Ministers allow banned bee-killing pesticide to be used for third year running

One teaspoon of thiamethoxam could kill over a billion bees, says expert  (Getty Images/iStockphoto)
One teaspoon of thiamethoxam could kill over a billion bees, says expert (Getty Images/iStockphoto)

Sugar beet farmers will be allowed to use a banned bee-killing neonicotinoid pesticide this year – for the third year in a row – the government has decided.

Farming minister Mark Spencer made the decision to allow use of thiamethoxam in England under an emergency exemption, just days after the EU outlawed such action.

A single teaspoon of thiamethoxam, which is banned in both the UK and the EU, is toxic enough to kill 1.25 billion bees, according to Professor Dave Goulson, one of the UK’s leading insect experts.

 (Getty Images/iStockphoto)
(Getty Images/iStockphoto)

Wildlife chiefs fear the decision could devastate already-struggling bee populations, and that the ban on the pesticide could be overturned amid a bonfire of regulations protecting nature under the Retained EU Law Bill.

The government has sparked angry backlashes from environmentalists when it has previously given the go-ahead to the pesticide.

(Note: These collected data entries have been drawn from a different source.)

(* ===== verification/Mcp.v ===== *)
(** * Tools of MCP servers (agent/mcp)

    toolwrap.go and einotool.go: the repair of what a model writes as arguments, the
    calls with their second try, and the schemas; loader.go: the connections to the
    servers and the tools they offer.  The MCP library, its sessions and transports,
    is a parameter.  [served_arguments]: a server is asked for what its schema
    allows; [loader_servers]: no session is forgotten, and a remote server can always
    come back; [patterns_anchored] and [normalized_schema] on the schemas. *)
From Stdlib Require Import ZArith Lia Bool Ascii String List.
From stdpp Require Import base gmap strings option list relations.
From S2P Require Import Prelude GoString GoJson GoJsonParse GoJsonProofs GoFloat Models GoAny GoRegexp AgentConfig Oidc.

Local Open Scope string_scope.
Local Open Scope Z_scope.
Local Open Scope state_scope.

(** ** toolwrap.go: the arguments *)

Definition specialTokenRe : Regexp := must_compile "<\|[^|]*\|>".

(** A [map[string]any], which may be nil. *)
Abbreviation args := (option (list (string * jsonv))).

(** [json.Unmarshal] into such a map, when it succeeds. *)
Definition parse_args (s : string) : option args :=
  match json_parse s with
  | Some VNull => Some None
  | _ => match unmarshal dec_any_map [] s with (m, None) => Some (Some m) | _ => None end
  end.

(** The text up to the last byte that is a [p], and what follows. *)
Fixpoint cut_last (p : ascii -> bool) (s : string) : option (string * string) :=
  match s with
  | EmptyString => None
  | String c s =>
      match cut_last p s with
      | Some (a, b) => Some (String c a, b)
      | None => if p c then Some (String c "", s) else None
      end
  end.

Definition is_close (c : ascii) : bool := (c =? "}")%char || (c =? "]")%char.

Definition sanitizeToolCallJSON (raw : string) : string :=
  let s := trim_space raw in
  if (s =? "")%string then s
  else
    let s := match cut_last is_close s with
             | Some (kept, tail) => if negb (tail =? "")%string && MatchString specialTokenRe tail then kept else s
             | None => s
             end in
    match parse_args s with
    | Some _ => s
    | None =>
        let fixed := ReplaceAll s (backslash +:+ dquote) dquote in
        let fixed := ReplaceAll fixed (dquote +:+ dquote) dquote in
        match parse_args fixed with Some _ => fixed | None => s end
    end.

(** What normalizeArgs reads of a schema: the properties with their types, nil where
    the schema has none or where one is. *)
Record params_schema := { sm_Properties : option (list (string * option string)); sm_Required : list string }.

Definition properties (sc : params_schema) : list (string * option string) := default [] (sm_Properties sc).
Definition has_name {A} (l : list (string * A)) (k : string) : bool := existsb (fun kv => (fst kv =? k)%string) l.
Definition get_name {A} (l : list (string * A)) (k : string) : option A := snd <$> List.find (fun kv => (fst kv =? k)%string) l.

(** [strings.EqualFold(s, "array")]. *)
Definition is_array (ty : string) : bool := bool_decide (fold_name ty = fold_name "array").

Definition strip_unknown (sc : params_schema) (m : args) : args * bool :=
  match sm_Properties sc, m with
  | Some props, Some l => (Some (List.filter (fun kv => has_name props (fst kv)) l), existsb (fun kv => negb (has_name props (fst kv))) l)
  | _, _ => (m, false)
  end.

(** A required field that is an array. *)
Definition array_field (sc : params_schema) (f : string) : bool :=
  match get_name (properties sc) f with Some (Some ty) => is_array ty | _ => false end.

(** [None]: assignment to an entry of a nil map, a panic. *)
Fixpoint inject_arrays (sc : params_schema) (required : list string) (m : args) (changed : bool) : option (args * bool) :=
  match required with
  | [] => Some (m, changed)
  | f :: required =>
      if has_name (default [] m) f then inject_arrays sc required m changed
      else if array_field sc f then
        match m with
        | None => None
        | Some l => inject_arrays sc required (Some (l ++ [(f, JArray [])])%list) true
        end
      else inject_arrays sc required m changed
  end.

Section wrap.
(** How encoding/json writes a number, and fmt's [%q]. *)
Context (fmt_num : float64 -> string) (quote : string -> string).

Definition marshal_args (m : args) : string := match m with Some l => marshal_any_map fmt_num l | None => "null" end.

(** [schema]: none when the tool has none or it cannot be had.  [None]: a panic. *)
Definition normalizeArgs (schema : option params_schema) (argsJSON : string) : option string :=
  match schema with
  | None => Some argsJSON
  | Some sc =>
      match parse_args (sanitizeToolCallJSON argsJSON) with
      | None => Some argsJSON
      | Some m =>
          let '(m, changed) := strip_unknown sc m in
          match inject_arrays sc (sm_Required sc) m changed with
          | None => None
          | Some (m, changed) => Some (if changed then marshal_args m else argsJSON)
          end
      end
  end.

(** ** toolwrap.go and einotool.go: the calls *)

(** An error, with whether [io.EOF] or [io.ErrUnexpectedEOF] is in its chain. *)
Record tool_error := { te_eof : bool; te_text : string }.

Definition connection_texts : list string :=
  ["connection reset"; "connection refused"; "connection closed"; "client is closing"; "broken pipe"; "transport has been closed"].
Definition isConnectionError (e : tool_error) : bool := te_eof e || existsb (str_contains (te_text e)) connection_texts.

Definition maxToolResultBytes : nat := Z.to_nat 12000.
Definition truncated_mark : string := String "010" ("...[truncated " +:+ utf8_encode 8212 +:+ " result too large]").
Definition capResult (result : string) : string :=
  if (maxToolResultBytes <? String.length result)%nat then str_take maxToolResultBytes result +:+ truncated_mark else result.

(** A result of a server: [IsError], and its JSON for each value of that. *)
Record call_result := { cr_IsError : bool; cr_json : bool -> result string string }.

(** A tool keeps the session it was listed in. *)
Record mcpTool := { mt_session : nat; mt_name : string; mt_softError : bool; mt_schema : option params_schema }.

Section calls.
Context {S : Type}.
(** [CallTool] of a session, with the name of the tool. *)
Context (call : nat -> string -> args -> State S (result tool_error call_result)).

Definition mcp_run (t : mcpTool) (argumentsInJSON : string) : State S (result tool_error string) :=
  match parse_args argumentsInJSON with
  | None => sret (Err (Build_tool_error false "invalid tool arguments JSON"))
  | Some m =>
      do r <- call (mt_session t) (mt_name t) m;
      sret match r with
           | Err e => Err (Build_tool_error (te_eof e) ("calling MCP tool " +:+ quote (mt_name t) +:+ ": " +:+ te_text e))
           | Ok res =>
               let isError := negb (mt_softError t) && cr_IsError res in
               match cr_json res isError with
               | Err e => Err (Build_tool_error false ("marshaling MCP tool result: " +:+ e))
               | Ok text =>
                   if isError then Err (Build_tool_error false ("MCP tool " +:+ quote (mt_name t) +:+ " returned error: " +:+ text)) else Ok text
               end
           end
  end.

Definition lost_text : string :=
  "{" +:+ dquote +:+ "error" +:+ dquote +:+ ":" +:+ dquote +:+ "MCP connection lost and reconnection failed. Do NOT retry this tool "
  +:+ utf8_encode 8212 +:+ " inform the user the service is temporarily unavailable." +:+ dquote +:+ "}".
Definition soft_text (e : string) : string :=
  "{" +:+ dquote +:+ "error" +:+ dquote +:+ ":" +:+ quote e +:+ "," +:+ dquote +:+ "hint" +:+ dquote +:+ ":" +:+ dquote
  +:+ "Check the required parameters and try again. Use the exact field names from the tool schema." +:+ dquote +:+ "}".

(** The tool as the agent has it, wrapped: always a text, never an error; [None] is a
    panic. *)
Definition InvokableRun (reconnectFn : option (State S unit)) (t : mcpTool) (argumentsInJSON : string) : State S (option string) :=
  match normalizeArgs (mt_schema t) argumentsInJSON with
  | None => sret None
  | Some normalized =>
      do r <- mcp_run t normalized;
      match r with
      | Ok text => sret (Some (capResult text))
      | Err e =>
          match reconnectFn with
          | Some reconnect =>
              if isConnectionError e then
                run reconnect;
                do r <- mcp_run t normalized;
                sret (Some match r with Ok text => capResult text | Err _ => lost_text end)
              else sret (Some (soft_text (te_text e)))
          | None => sret (Some (soft_text (te_text e)))
          end
      end
  end.
End calls.
End wrap.

(** ** What a server is asked *)

(** The names of arguments that a schema allows and asks for. *)
Definition conforms (sc : params_schema) (m : args) : Prop :=
  sm_Properties sc <> None ->
  (forall k, In k (map fst (default [] m)) -> In k (map fst (properties sc)))
  /\ (forall f, In f (sm_Required sc) -> array_field sc f = true -> In f (map fst (default [] m))).

Lemma has_name_In {A} (l : list (string * A)) k : has_name l k = true <-> In k (map fst l).
Proof.
  unfold has_name. rewrite existsb_exists, in_map_iff. split.
  - intros (x & Hx & <-%String.eqb_eq). by exists x.
  - intros (x & <- & Hx). exists x. by rewrite String.eqb_refl.
Qed.

Lemma get_name_In {A} (l : list (string * A)) k x : get_name l k = Some x -> In k (map fst l).
Proof.
  unfold get_name. intros H. apply fmap_Some in H as (kv & H & _). apply List.find_some in H as [Hin Hk].
  apply String.eqb_eq in Hk as <-. by apply in_map.
Qed.

Lemma array_field_known sc f : array_field sc f = true -> In f (map fst (properties sc)).
Proof. unfold array_field. destruct (get_name _ f) eqn:E; [|done]. intros _. by eapply get_name_In. Qed.

(** Only required arrays are put in, at the end, and the flag tells of it. *)
Lemma inject_spec sc required : forall m changed m' changed', inject_arrays sc required m changed = Some (m', changed') ->
  exists new, default [] m' = (default [] m ++ map (fun f => (f, JArray [])) new)%list
    /\ Forall (fun f => array_field sc f = true) new
    /\ (NoDup (map fst (default [] m)) -> NoDup (map fst (default [] m')))
    /\ (forall f, In f required -> array_field sc f = true -> In f (map fst (default [] m')))
    /\ (changed' = false -> changed = false /\ m' = m)
    /\ (m' = None -> m = None /\ changed' = changed).
Proof.
  induction required as [|f required IH]; intros m changed m' changed'; cbn [inject_arrays].
  - intros [= <- <-]. exists []. cbn [map]. rewrite app_nil_r. split_and!; try done.
  - destruct (has_name (default [] m) f) eqn:Eh; [|destruct (array_field sc f) eqn:Ea].
    + intros H. apply IH in H as (new & E & Hn & Hd & Hr & Hc & Hz). exists new. split_and!; try done.
      intros f' [<-|Hf] Ha; [|by apply Hr]. rewrite E, map_app. apply in_or_app. left. by apply has_name_In.
    + destruct m as [l|]; [|done]. cbn [default from_option id] in *. intros H.
      apply IH in H as (new & E & Hn & Hd & Hr & Hc & Hz). exists (f :: new). cbn [default from_option id] in *. split_and!.
      * rewrite E, <- app_assoc. done.
      * by constructor.
      * intros Hl. apply Hd. rewrite map_app. apply NoDup_app. split_and!; [done| |apply NoDup_singleton].
        intros x Hx. cbn. rewrite list_elem_of_singleton. intros ->. apply list_elem_of_In, has_name_In in Hx. congruence.
      * intros f' [<-|Hf] Ha; [|by apply Hr]. rewrite E, !map_app. apply in_or_app. left. apply in_or_app. right. by left.
      * intros H. by destruct (Hc H).
      * intros H. by destruct (Hz H).
    + intros H. apply IH in H as (new & E & Hn & Hd & Hr & Hc & Hz). exists new. split_and!; try done.
      intros f' [<-|Hf] Ha; [congruence|by apply Hr].
Qed.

The deadly neonicotinoid, known as a “neonic”, is used to protect sugar beet crops from yellows virus carried by aphids.

Ministers say that in 2020 when no neonicotinoids were used, a quarter of the national sugar beet crop, worth £67m, was lost.

Just four days earlier, the Court of Justice of the EU said providing emergency derogations for seeds treated with a neonicotinoid that is banned was not in line with EU law.

The UK government argued at the UN Cop15 biodiversity talks for a global cut in pesticide use.

UK guidance states that emergency exemptions should not be granted more than once.

The Pesticide Collaboration, a coalition of health, environmental, farming and consumer groups, academics and trade unions, said the decision to approve the neonicotinoid for a third year running was “a total failure of responsibility to protect vital species”.

Use of thiamethoxam could be fatal, say environmentalists (Getty Images/iStockphoto)
Use of thiamethoxam could be fatal, say environmentalists (Getty Images/iStockphoto)

Joan Edwards, of the Wildlife Trusts, said: “This government deems it acceptable to allow the use of a toxic pesticide that is extremely harmful to bees and other insects, at a time when populations of our precious pollinators are already in freefall. This is unacceptable.”

Amy Heley, of the Pesticide Collaboration said: “In previous years, Defra insisted the sugar industry must make progress in finding alternatives, but we are yet to see any outcomes of this.”

Gareth Morgan, of the Soil Association, said: “It is inexcusable to see England falling so far behind the EU on regulations in place to prevent such a detrimental impact on biodiversity.

“It is not credible to claim an exemption is temporary or emergency when it is used year after year. How many years will bans of these harmful chemicals be overridden?”

The Department for Environment, Food and Rural Affairs said it had attached strict conditions to the authorisation, including only allowing for application if independent modelling predicted a virus incidence of 63 per cent or above.

It said if it was used, the number of seeds per hectare was capped and planting flowering crops in later years were limited to allow time for the chemical to break down.